However Sparks, who is head of US fixed income at Schroders and manager of the Schroder ISF Global High Yield fund, says that investors who still want exposure to the asset class are better off waiting for a correction.

Although the manager is not concerned about higher default rates, he says that with spreads having tightened so much and yields now so low compared with historical levels, investors should expect volatility.

"I do not think high yield, or many fixed income assets, are cheap right now. In my opinion, there will be better buying opportunities," Sparks said.

His thoughts echo those of Invesco Perpetual’s Paul Read, who recently told FE Trustnet that that the bull run in high yield is over, because there is virtually no capital upside left in lower-rated credit.

Sparks continued: "Right now, you could say that high yield is in a fair value range. However, we are close to risky levels and now is a time to trim exposure as there will be a better time to buy."

"Given the current yields of around 5 per cent, we have come to the conclusion that high yield is not overly compelling.

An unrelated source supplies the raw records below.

Lemma root_add_extension a d c ps : moves same_operation_root (Engine.add_extension_atom a d c ps).
Proof.
  unfold Engine.add_extension_atom. apply moves_bind; [apply _|apply root_add_fact|intros out].
  apply moves_bind; [apply _| |intros _; by moves_steps]. apply moves_forM; [apply _|intros p]. unfold add_fact.
  repeat (apply moves_bind; [apply _| |intros ?]); try apply root_add_fact; by moves_steps.
Qed.

Lemma root_enqueue_integer queue v p : moves same_operation_root (enqueue_integer queue v p).
Proof. unfold enqueue_integer, enqueue_into. by moves_steps. Qed.

Lemma root_mark h e b : moves same_operation_root (mark_existential h e b).
Proof. unfold mark_existential, update_node, record_mutation. by moves_steps. Qed.

(** Recursing through a section is a matter of the steps alone. *)
Ltac drifts_steps :=
  repeat first
    [ apply drifts_looks | apply drifts_gets | apply drifts_lift | apply drifts_mret | apply drifts_atom_id
    | apply drifts_ker;
      first [ apply root_install | apply root_add_extension | apply root_enqueue_integer | apply root_mark
            | apply root_steady, steady_enqueue_node | by moves_steps ]
    | apply drifts_forM; intros ?
    | apply drifts_bind; [|intros ?]
    | match goal with
      | |- drifts (match ?x with _ => _ end) => destruct x
      | |- drifts (let _ := _ in _) => cbv zeta
      | H : ∀ a d c p, drifts (?f a d c p) |- drifts (?f _ _ _ _) => apply H
      end ].

(** The same in the brancher's world. *)
Definition at_world (w : World RuleEngine) : RuleEngine * TableauKernel := (w_access w, w_kernel w).

Definition wdrifts {X} (m : st (World RuleEngine) NativeError X) : Prop := ∀ w, drift (at_world w) (at_world (m w).2).

Lemma wdrifts_bind {X Y} (m : st (World RuleEngine) NativeError X) (f : X → st (World RuleEngine) NativeError Y) :
  wdrifts m → (∀ x, wdrifts (f x)) → wdrifts (m ≫= f).
Proof.
  intros Hm Hf w. unfold mbind, st_bind. specialize (Hm w). destruct (m w) as [[x|e|] w1]; [|done..].
  etrans; [exact Hm|]. apply Hf.
Qed.

Lemma wdrifts_engine {X} (m : EK X) : drifts m → wdrifts (Engine.engine m).
Proof. intros Hm w. unfold Engine.engine. specialize (Hm (at_world w)). unfold at_world in *. by destruct (m _) as [r s]. Qed.

Lemma wdrifts_still {X} (m : st (World RuleEngine) NativeError X) :
  (∀ w, at_world (m w).2 = at_world w) → wdrifts m.
Proof. intros Hm w. by rewrite Hm. Qed.

Lemma poll_still others clock w : at_world (Branching.poll (A := RuleEngine) others clock w).2 = at_world w.
Proof.
  destruct (Branching.poll others clock w) as [r w'] eqn:E. apply poll_kernel in E as (Ek & Ea & _). unfold at_world. cbn. congruence.
Qed.
(* ===== verification/EngineRun.v ===== *)
(** * The join evaluators answer (native/src/rules/joins.rs)

    On a validated program neither evaluator panics, whatever the rows, the node
    maps and the plan are: every failure is an error value. *)

From S2P Require Import Prelude Order Errors Model Queue Store Kernel KernelBase Arena Facts FactOps StateInv NodeOps Merge Prune KernelInv Totality Cancel Branching RuleModel Merging RulePlans Joins RuleEngine RuleSpec PlanSpec EngineBase EngineSafe EngineDispatch.

(** ** Pieces that cannot panic *)

Lemma wreturns_lift {S X} (r : NativeResult X) : r ≠ Crash → wreturns (lift r : st S NativeError X).
Proof. by intros Hr w. Qed.

Lemma wreturns_foldST {S X Y} (f : Y → X → st S NativeError Y) l y :
  (∀ y x, x ∈ l → wreturns (f y x)) → wreturns (foldST f l y).
Proof.
  revert y. induction l as [|x l IH]; intros y Hf; cbn [foldST]; [done|].
  apply wreturns_bind; [apply Hf; by left|]. intros y'. apply IH. intros z x' Hx. apply Hf. by right.
Qed.

Section reading.
Context (env : JoinEnv).
Abbreviation prog := (je_program env).

Lemma resolved_constant_not_crash t : Join.resolved_constant env t ≠ Crash.
Proof.
  unfold Join.resolved_constant. apply bind_not_crash; [by destruct t|intros entry _].
  apply bind_not_crash; [apply ok_or_not_crash|intros h _]. apply bind_not_crash; [apply canonical_handle_not_crash|intros r _].
  apply bind_not_crash; [apply node_sort_not_crash|intros s _]. by apply bind_not_crash; [apply reject_if_not_crash|].
Qed.

Lemma resolved_term_not_crash t b : Join.resolved_term env t b ≠ Crash.
Proof.
  unfold Join.resolved_term. destruct (variable_key t) as [key|].
  - destruct (b !! key); [|done]. by apply bind_not_crash; [apply canonical_handle_not_crash|].
  - by apply bind_not_crash; [apply resolved_constant_not_crash|].
Qed.

Lemma unify_handles_not_crash a handles b : Join.unify_handles env a handles b ≠ Crash.
Proof.
  unfold Join.unify_handles. destruct (negb _); [done|]. apply bind_not_crash; [|done].
  generalize (zip (ra_arguments a) handles) as pairs. intros pairs. generalize (@nil DependencySet). revert b.
  induction pairs as [|[t raw] pairs IH]; intros b deps; cbn [Join.unify_loop]; [done|].
  apply bind_not_crash; [apply canonical_handle_not_crash|intros r _]. apply bind_not_crash; [apply node_sort_not_crash|intros s _].
  destruct (negb _); [done|]. destruct (variable_key t) as [key|].
  - destruct (match b !! key with Some _ => _ | None => _ end); [done|apply IH].
  - apply bind_not_crash; [apply resolved_constant_not_crash|intros e _]. by destruct (negb _).
Qed.

Lemma bind_unresolved_not_crash t h b : Join.bind_unresolved env t h b ≠ Crash.
Proof.
  unfold Join.bind_unresolved. destruct (variable_key t); [|done].
  apply bind_not_crash; [apply node_sort_not_crash|intros s _]. by destruct (negb _).
Qed.

Lemma lookup_bindings_not_crash a b : Join.lookup_bindings env a b ≠ Crash.
Proof.
  unfold Join.lookup_bindings. generalize (imap pair (ra_arguments a)) as args. intros args.
  generalize (@nil DependencySet). generalize (∅ : gmap N NodeHandle).
  induction args as [|[p t] args IH]; intros m deps; cbn [Join.lookup_loop]; [done|].
  apply bind_not_crash; [apply resolved_term_not_crash|]. intros [[h d]|] _; [|apply IH].
  by apply bind_not_crash; [apply ok_or_not_crash|].
Qed.

(** Atoms with two arguments: equalities, inequalities and guards. *)
Definition binary (a : RuleAtom) : Prop := (1 < length (ra_arguments a))%nat.

Lemma ordering_guard_not_crash a b : binary a → Join.ordering_guard env a b ≠ Crash.
Proof.
  intros Ha. unfold binary in Ha. unfold Join.ordering_guard.
  apply bind_not_crash; [apply index_not_crash; lia|intros first _]. apply bind_not_crash; [apply resolved_term_not_crash|intros o _].
  apply bind_not_crash; [apply ok_or_not_crash|intros l _]. apply bind_not_crash; [apply index_not_crash; lia|intros second _].
  apply bind_not_crash; [apply resolved_term_not_crash|intros o' _]. apply bind_not_crash; [apply ok_or_not_crash|intros r _].
  do 2 (apply bind_not_crash; [apply node_rank_not_crash|intros ? _]). by case_bool_decide.
Qed.

Lemma inequality_queries_not_crash resolved : Join.inequality_queries env resolved ≠ Crash.
Proof.
  unfold Join.inequality_queries.
  set (known := omap _ (imap pair resolved)).
  assert (∀ i, i ∈ known → (i < length resolved)%nat) as Hin.
  { intros i ([j o] & Hj & Hi)%list_elem_of_omap. apply list_elem_of_lookup in Hj as [p Hp].
    rewrite list_lookup_imap in Hp. apply fmap_Some in Hp as (o' & Ho & [= -> ->]). cbn in Hi.
    destruct o'; [|done]. injection Hi as <-. by eapply lookup_lt_Some. }
  destruct known as [|i [|j [|]]]; [done| | |].
  - assert (index_or_crash (E := NativeError) resolved i ≠ Crash) as Hc by (apply index_not_crash, Hin; by left).
    destruct i as [|[|i]]; (apply bind_not_crash; [done|intros o _]); by apply bind_not_crash; [apply ok_or_not_crash|].
  - destruct i as [|i]; [|done]. destruct j as [|[|j]]; [done| |done].
    assert (1 < length resolved)%nat by (apply Hin; set_solver).
    apply bind_not_crash; [apply index_not_crash; lia|intros l _]. apply bind_not_crash; [apply ok_or_not_crash|intros l' _].
    apply bind_not_crash; [apply index_not_crash; lia|intros r _]. apply bind_not_crash; [apply ok_or_not_crash|intros r' _].
    do 2 (apply bind_not_crash; [apply node_rank_not_crash|intros ? _]). by destruct (if bool_decide _ then _ else _).
  - by destruct i as [|[|]]; destruct j as [|[|]].
Qed.

Lemma validate_plan_not_crash plan : Join.validate_plan env plan ≠ Crash.
Proof.
  unfold Join.validate_plan. apply bind_not_crash; [apply ok_or_not_crash|intros c _].
  apply bind_not_crash; [apply ok_or_not_crash|intros t _].
  apply bind_not_crash; [by apply bind_not_crash; [apply ok_or_not_crash|]|intros kind _].
  do 2 (apply bind_not_crash; [apply reject_if_not_crash|intros _ _]). generalize ({[pl_delta_body_index plan]} : gset N).
  induction (pl_steps plan) as [|step steps IH]; intros seen; cbn [Join.validate_indices]; [done|].
  by apply bind_not_crash; [apply reject_if_not_crash|].
Qed.
End reading.
(* ===== verification/EngineCheckpoint.v ===== *)
(** * Snapshots of the rule engine (native/src/rules/engine.rs)

    A checkpoint stores the mutable part of the engine under a fresh sequence
    number within the configured count and byte limits; rolling back to it
    restores that part, consumes it and every later checkpoint, and keeps the
    earlier ones. *)

From S2P Require Import Prelude Order Errors Model Queue Store Kernel KernelBase Cancel Branching RuleModel Merging.
From S2P Require Import RulePlans Joins RuleEngine EngineBase.

(** ** Bytes in use *)

Definition total_bytes (m : gmap N StoredRuleCheckpoint) : N :=
  foldr N.add 0 (st_estimated_bytes <$> (map_to_list m).*2).

Lemma sum_permutation (l l' : list N) : l ≡ₚ l' → foldr N.add 0 l = foldr N.add 0 l'.
Proof. induction 1; cbn; lia. Qed.

Lemma total_insert m s x : m !! s = None → total_bytes (<[s := x]> m) = st_estimated_bytes x + total_bytes m.
Proof.
  intros Hn. unfold total_bytes.
  rewrite (sum_permutation _ (st_estimated_bytes <$> ((s, x) :: map_to_list m).*2)); [done|].
  by do 2 apply fmap_Permutation; apply map_to_list_insert.
Qed.

Lemma total_delete m s x : m !! s = Some x → total_bytes m = st_estimated_bytes x + total_bytes (delete s m).
Proof.
  intros Hx. rewrite <-(insert_delete_id m s x Hx) at 1. by rewrite total_insert; [|apply lookup_delete_eq].
Qed.

Lemma total_lookup m s x : m !! s = Some x → st_estimated_bytes x ≤ total_bytes m.
Proof. intros Hx. rewrite (total_delete _ _ _ Hx). lia. Qed.

(** The checkpoints the engine may hold: issued sequence numbers, exact byte
    accounting and both limits respected. *)
Record checkpoints_ok (e : RuleEngine) : Prop := {
  checkpoints_issued s x : checkpoints e !! s = Some x → s < next_checkpoint_sequence e;
  checkpoints_accounted : checkpoint_bytes e = total_bytes (checkpoints e);
  checkpoints_width : total_bytes (checkpoints e) ≤ u64_max;
  checkpoints_count : N.of_nat (size (checkpoints e)) ≤ max_checkpoints (checkpoint_limits e);
  checkpoints_bytes : total_bytes (checkpoints e) ≤ max_total_checkpoint_bytes (checkpoint_limits e)
}.

Lemma sum_entries next l b r :
  foldM (λ bytes (entry : N * StoredRuleCheckpoint),
      _ ← reject_if (next <=? entry.1)%N (NativeErr.invariant "active rule checkpoint is outside the issued sequence");
      ok_or (checked_add u64_max bytes (st_estimated_bytes entry.2))
        (NativeErr.invariant "active rule checkpoint byte counter overflow")) l b = Ok r → b ≤ u64_max →
  (∀ entry, entry ∈ l → entry.1 < next) ∧ r = b + foldr N.add 0 (st_estimated_bytes <$> l.*2) ∧ r ≤ u64_max.
Proof.
  revert b. induction l as [|[s x] l IH]; intros b H Hb; cbn [foldM] in H.
  { injection H as <-. split_and!; [set_solver|cbn; lia|done]. }
  apply outcome_bind_Ok in H as (b1 & H1 & H). apply outcome_bind_Ok in H1 as ([] & Hs%reject_if_Ok & H1%ok_or_Ok).
  apply checked_add_Some in H1 as [-> Hle]. apply IH in H as (Hl & -> & Hr); [|done]. split_and!; [|cbn in *; lia|done].
  intros entry [->|Hin]%elem_of_cons; [|by apply Hl]. cbn in *. by apply N.leb_gt.
Qed.

Lemma sum_entries_Ok next l b :
  (∀ entry, entry ∈ l → entry.1 < next) → b + foldr N.add 0 (st_estimated_bytes <$> l.*2) ≤ u64_max →
  foldM (λ bytes (entry : N * StoredRuleCheckpoint),
      _ ← reject_if (next <=? entry.1)%N (NativeErr.invariant "active rule checkpoint is outside the issued sequence");
      ok_or (checked_add u64_max bytes (st_estimated_bytes entry.2))
        (NativeErr.invariant "active rule checkpoint byte counter overflow")) l b
  = Ok (b + foldr N.add 0 (st_estimated_bytes <$> l.*2)).
Proof.
  revert b. induction l as [|[s x] l IH]; intros b Hl Hb; cbn [foldM]; [cbn; by rewrite N.add_0_r|].
  cbn in Hb |- *. assert (s < next) as Hs by (apply (Hl (s, x)); by left).
  apply N.leb_gt in Hs. rewrite Hs. cbn [reject_if]. rewrite bind_Ok_l.
  assert (checked_add u64_max b (st_estimated_bytes x) = Some (b + st_estimated_bytes x)) as -> by (apply checked_add_Some; lia).
  cbn [ok_or]. rewrite bind_Ok_l, IH; [f_equal; lia|intros; apply Hl; by right|lia].
Qed.

Lemma entries_permutation (m : gmap N StoredRuleCheckpoint) : btree_entries m ≡ₚ map_to_list m.
Proof.
  apply NoDup_Permutation; [|apply NoDup_map_to_list|].
  - apply (NoDup_fmap_1 fst). apply (StronglySorted_lt_NoDup (A := N)), btree_entries_sorted.
  - intros [s x]. by rewrite elem_of_btree_entries, elem_of_map_to_list.
Qed.

Lemma entries_total (m : gmap N StoredRuleCheckpoint) :
  foldr N.add 0 (st_estimated_bytes <$> (btree_entries m).*2) = total_bytes m.
Proof. apply sum_permutation. do 2 apply fmap_Permutation. apply entries_permutation. Qed.

(** The audit of the checkpoints is exact. *)
Lemma check_registry_Ok e : Engine.check_checkpoint_registry_invariants e = Ok tt ↔ checkpoints_ok e.
Proof.
  unfold Engine.check_checkpoint_registry_invariants. split.
  - intros (bytes & Hf & H)%outcome_bind_Ok. apply sum_entries in Hf as (Hi & -> & Hw); [|done].
    apply outcome_bind_Ok in H as ([] & Hb%reject_if_Ok & H). apply outcome_bind_Ok in H as ([] & Hc%reject_if_Ok & H%reject_if_Ok).
    rewrite N.add_0_l, entries_total in *. apply negb_false_iff, N.eqb_eq in Hb. apply Nat.ltb_ge in Hc. apply N.ltb_ge in H.
    split; [|done|done|lia|done]. intros s x Hx. apply (Hi (s, x)). by apply elem_of_btree_entries.
  - intros [Hi Ha Hw Hc Hb]. rewrite sum_entries_Ok; rewrite ?N.add_0_l, ?entries_total; [|intros [s x] Hx; eapply Hi; by apply elem_of_btree_entries|done].
    rewrite bind_Ok_l, Ha, N.eqb_refl. cbn [negb reject_if]. rewrite bind_Ok_l.
    assert ((N.to_nat (max_checkpoints (checkpoint_limits e)) <? size (checkpoints e))%nat = false) as -> by (apply Nat.ltb_ge; lia).
    cbn [reject_if]. rewrite bind_Ok_l. by apply N.ltb_ge in Hb as ->.
Qed.

(** ** The atom registry *)

(** The audit accepts exactly the bijections whose identifiers fit in 32 bits. *)
Lemma validate_mutable_state_Ok ids atoms :
  Engine.validate_mutable_state ids atoms = Ok tt ↔ registry ids atoms ∧ N.of_nat (length atoms) ≤ u32_max + 1.
Proof.
  unfold Engine.validate_mutable_state. rewrite outcome_bind_Ok.
  assert (∀ (P : nat → GroundAtom → Prop), (∀ entry, entry ∈ imap pair atoms → P entry.1 entry.2) ↔ ∀ i a, atoms !! i = Some a → P i a) as Himap.
  { intros P. split.
    - intros H i a Hi. apply (H (i, a)). apply list_elem_of_lookup. exists i. by rewrite list_lookup_imap, Hi.
    - intros H [i a] [j Hj]%list_elem_of_lookup. rewrite list_lookup_imap in Hj.
      apply fmap_Some in Hj as (b & Hb & [= -> ->]). by apply H. }
  match goal with |- context [iterM ?f ?l] => assert (iterM f l = Ok tt ↔
    ∀ i a, atoms !! i = Some a → N.of_nat i ≤ u32_max ∧ ids !! a = Some (N.of_nat i)) as Hiter end.
  { rewrite iterM_Ok, Forall_forall, <-Himap. split; intros H entry Hin; specialize (H entry Hin).
    - apply outcome_bind_Ok in H as (n & Hn%ok_or_Ok & H%reject_if_Ok). unfold u32_try_from in Hn. case_match eqn:E; [|done].
      injection Hn as <-. apply N.leb_le in E. split; [done|]. by apply negb_false_iff, bool_decide_eq_true in H.
    - destruct H as [Hle Hid]. apply outcome_bind_Ok. exists (N.of_nat entry.1). split.
      + apply ok_or_Ok. unfold u32_try_from. apply N.leb_le in Hle. by rewrite Hle.
      + apply reject_if_Ok, negb_false_iff, bool_decide_eq_true. done. }
  split.
  - intros ([] & Hsz%reject_if_Ok & Hall). rewrite Hiter in Hall. apply negb_false_iff, bool_decide_eq_true in Hsz.
    assert (NoDup atoms) as Hnd.
    { apply NoDup_alt. intros i j a Hi Hj. destruct (Hall _ _ Hi) as [_ E1], (Hall _ _ Hj) as [_ E2].
      rewrite E1 in E2. injection E2. lia. }
    assert ((list_to_set atoms : gset GroundAtom) = dom ids) as Hdom.
    { apply set_subseteq_size_eq; [|by rewrite size_dom, size_list_to_set, Hsz].
      intros a [i Hi]%elem_of_list_to_set%list_elem_of_lookup. apply elem_of_dom. destruct (Hall _ _ Hi) as [_ ->]. eauto. }
    split.
    + intros a i. split.
      * intros Hi. assert (a ∈ atoms) as [j Hj]%list_elem_of_lookup.
        { apply (elem_of_list_to_set (C := gset GroundAtom)). rewrite Hdom. apply elem_of_dom. eauto. }
        destruct (Hall _ _ Hj) as [_ E]. rewrite Hi in E. injection E as ->. by rewrite Nat2N.id.
      * intros Hi. destruct (Hall _ _ Hi) as [_ E]. by rewrite N2Nat.id in E.
    + destruct (decide (length atoms = 0)%nat) as [->|Hne]; [done|].
      destruct (lookup_lt_is_Some_2 atoms (length atoms - 1)) as [a Ha]; [lia|]. destruct (Hall _ _ Ha) as [Hle _]. lia.
  - intros [Hr Hlen]. exists tt. split.
    + apply reject_if_Ok, negb_false_iff, bool_decide_eq_true. rewrite <-size_dom.
      assert (dom ids = (list_to_set atoms : gset GroundAtom)) as ->.
      { apply set_eq. intros a. rewrite elem_of_dom, elem_of_list_to_set, list_elem_of_lookup. split.
        - intros [i Hi]. apply Hr in Hi. eauto.
        - intros [i Hi]. exists (N.of_nat i). apply Hr. by rewrite Nat2N.id. }
      apply size_list_to_set, NoDup_alt. intros i j a Hi Hj.
      assert (ids !! a = Some (N.of_nat i)) as E1 by (apply Hr; by rewrite Nat2N.id).
      assert (ids !! a = Some (N.of_nat j)) as E2 by (apply Hr; by rewrite Nat2N.id). rewrite E1 in E2. injection E2. lia.
    + rewrite Hiter. intros i a Hi. split; [apply lookup_lt_Some in Hi; lia|]. apply Hr. by rewrite Nat2N.id.
Qed.

(** ** Taking a checkpoint *)

Section checkpoints.
Context {C : Type} `{OperationControl C} (layout : Engine.Layout).

(** What taking a checkpoint does to the engine. *)
Record checkpointed (cp : RuleEngineCheckpoint) (e e' : RuleEngine) : Prop := {
  checkpointed_owner : cp_owner cp = checkpoint_owner e;
  checkpointed_fresh : checkpoints e !! cp_sequence cp = None;
  checkpointed_state : ∃ bytes, e' = e <| checkpoints := <[cp_sequence cp := mkStored (Engine.take_snapshot e) bytes]> (checkpoints e) |>
    <| checkpoint_bytes := checkpoint_bytes e + bytes |> <| next_checkpoint_sequence := next_checkpoint_sequence e + 1 |>;
  checkpointed_sequence : cp_sequence cp = next_checkpoint_sequence e;
  checkpointed_before : checkpoints_ok e;
  checkpointed_after : checkpoints_ok e';
  checkpointed_registry : Engine.validate_mutable_state (re_atom_ids e) (re_atoms e) = Ok tt
}.

Lemma controlled_engine {X} (m : st C NativeError X) s r s' : Engine.controlled m s = (r, s') → s'.2 = s.2.
Proof. unfold Engine.controlled. destruct (m s.1). by intros [= _ <-]. Qed.

Lemma checkpoint_Ok s cp s' : Engine.checkpoint layout s = (Ok cp, s') → checkpointed cp s.2 s'.2.
Proof.
  intros Hc. unfold Engine.checkpoint in Hc. apply st_bind_Ok in Hc as ([] & s1 & E1%controlled_engine & Hc).
  apply st_bind_Ok in Hc as (x & ? & [-> ->]%gets_Ok & Hc). cbv zeta in Hc. unfold id in Hc.
  apply st_bind_Ok in Hc as ([] & ? & [Hreg%check_registry_Ok ->]%lift_Ok & Hc).
  apply st_bind_Ok in Hc as ([] & ? & [Hval ->]%lift_Ok & Hc).
  apply st_bind_Ok in Hc as (count & ? & [Hcount%ok_or_Ok ->]%lift_Ok & Hc). apply checked_add_Some in Hcount as [-> _].
  apply st_bind_Ok in Hc as ([] & ? & [Hmax%reject_if_Ok ->]%lift_Ok & Hc). apply N.ltb_ge in Hmax.
  apply st_bind_Ok in Hc as (bytes & ? & [_ ->]%lift_Ok & Hc).
  apply st_bind_Ok in Hc as (observed & ? & [Hobs%ok_or_Ok ->]%lift_Ok & Hc). apply checked_add_Some in Hobs as [-> Hw].
  apply st_bind_Ok in Hc as ([] & ? & [Hmb%reject_if_Ok ->]%lift_Ok & Hc). apply N.ltb_ge in Hmb.
  apply st_bind_Ok in Hc as ([] & s2 & E2%controlled_engine & Hc).
  apply st_bind_Ok in Hc as (next & ? & [Hnext%ok_or_Ok ->]%lift_Ok & Hc). apply checked_add_Some in Hnext as [-> _].
  apply st_bind_Ok in Hc as ([] & ? & [Hfresh%reject_if_Ok ->]%lift_Ok & Hc).
  apply st_bind_Ok in Hc as ([] & s3 & E3%controlled_engine & Hc).
  do 3 (apply st_bind_Ok in Hc as ([] & ? & ->%modify_Ok & Hc)). apply mret_Ok in Hc as [-> ->].
  apply bool_decide_eq_false, eq_None_not_Some in Hfresh.
  assert (s3.2 = s.2) as Es3 by congruence. rewrite E1 in *. cbn. rewrite Es3. destruct Hreg as [Hi Ha Hwd Hcn Hbt].
  split; cbn; [done|done|by eexists|done|by split| |done]. split; cbn.
  - intros q st [[<- _]|[_ Hq]]%lookup_insert_Some; [lia|]. apply Hi in Hq. lia.
  - rewrite total_insert by done. cbn. rewrite Ha. lia.
  - rewrite total_insert by done. cbn. rewrite <-Ha. lia.
  - rewrite map_size_insert_None by done. lia.
  - rewrite total_insert by done. cbn. rewrite <-Ha. lia.
Qed.
End checkpoints.

(** ** Rolling back *)

(** What the engine does between a checkpoint and the rollback may change the
    registry of atoms, but not the checkpoints. *)
Definition same_checkpoints (e e' : RuleEngine) : Prop :=
  checkpoints e' = checkpoints e ∧ checkpoint_bytes e' = checkpoint_bytes e ∧ checkpoint_owner e' = checkpoint_owner e ∧
  next_checkpoint_sequence e' = next_checkpoint_sequence e ∧ checkpoint_limits e' = checkpoint_limits e.

Lemma same_checkpoints_ok e e' : same_checkpoints e e' → checkpoints_ok e → checkpoints_ok e'.
Proof. intros (Ec & Eb & _ & En & El) [Hi Ha Hw Hc Hb]. split; rewrite ?Ec, ?Eb, ?En, ?El; done. Qed.

Lemma stored_bytes_total m : total_bytes m ≤ u64_max → Engine.stored_bytes m = total_bytes m.
Proof.
  rewrite <-entries_total. unfold Engine.stored_bytes, btree_values. generalize (btree_entries m).*2. intros l.
  induction l as [|x l IH]; cbn; [done|]. intros Hle. rewrite IH by lia. apply N.mod_small. unfold u64_max in Hle. lia.
Qed.

Lemma validate_checkpoint_Ok cp e x :
  checkpoints_ok e → cp_owner cp = checkpoint_owner e → checkpoints e !! cp_sequence cp = Some x →
  Engine.validate_mutable_state (sn_atom_ids (st_snapshot x)) (sn_atoms (st_snapshot x)) = Ok tt →
  Engine.validate_checkpoint cp e = Ok tt.
Proof.
  intros Hok Ho Hx Hv. unfold Engine.validate_checkpoint. rewrite Ho, N.eqb_refl. cbn [negb reject_if]. rewrite bind_Ok_l.
  apply check_registry_Ok in Hok as ->. rewrite bind_Ok_l, Hx. cbn [ok_or]. by rewrite bind_Ok_l.
Qed.

(** The rollback itself: the selected snapshot comes back and the checkpoints
    from it on are gone. *)
Lemma rollback_spec cp e x :
  checkpoints_ok e → cp_owner cp = checkpoint_owner e → checkpoints e !! cp_sequence cp = Some x →
  Engine.validate_mutable_state (sn_atom_ids (st_snapshot x)) (sn_atoms (st_snapshot x)) = Ok tt →
  ∃ e', Engine.rollback cp e = (Ok tt, e') ∧ Engine.take_snapshot e' = st_snapshot x ∧
    checkpoints e' = filter (λ entry, entry.1 < cp_sequence cp) (delete (cp_sequence cp) (checkpoints e)) ∧
    checkpoint_bytes e' = Engine.stored_bytes (checkpoints e') ∧
    re_program e' = re_program e ∧ next_checkpoint_sequence e' = next_checkpoint_sequence e ∧
    checkpoint_owner e' = checkpoint_owner e ∧ checkpoint_limits e' = checkpoint_limits e.
Proof.
  intros Hok Ho Hx Hv. unfold Engine.rollback, Engine.consume_rollback, mbind, st_bind, reads, gets, lift, modify, id.
  rewrite (validate_checkpoint_Ok _ _ _ Hok Ho Hx Hv), Hx. cbn. eexists. split; [done|]. cbn. by destruct (st_snapshot x).
Qed.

Though it is by no means high risk, it makes sense to be patient and wait for more attractive valuations," he added.

The manager says that investors should wait until 2014. However, he adds that they should use any upcoming corrections as a chance to buy into the asset class, saying there should be plenty of volatility in the medium-term.

He believes that any correction next year will likely be due to current macro-economic headwinds.

"I think the major risk will be event risk," he said.

"Possible QE tapering and the US fiscal situation are going to be key factors next year, or it could even be a recession; but I really don’t think that is likely. Nevertheless, short-term corrections provide attractive entry points as they can create better conditions for investors."

"Valuations can reset to levels where price appreciation is possible, as we saw after the June correction," he added.

The manager is hoping for a correction in the yields of BB-rated bonds, which he says would make these assets look attractive compared with lower rated credit.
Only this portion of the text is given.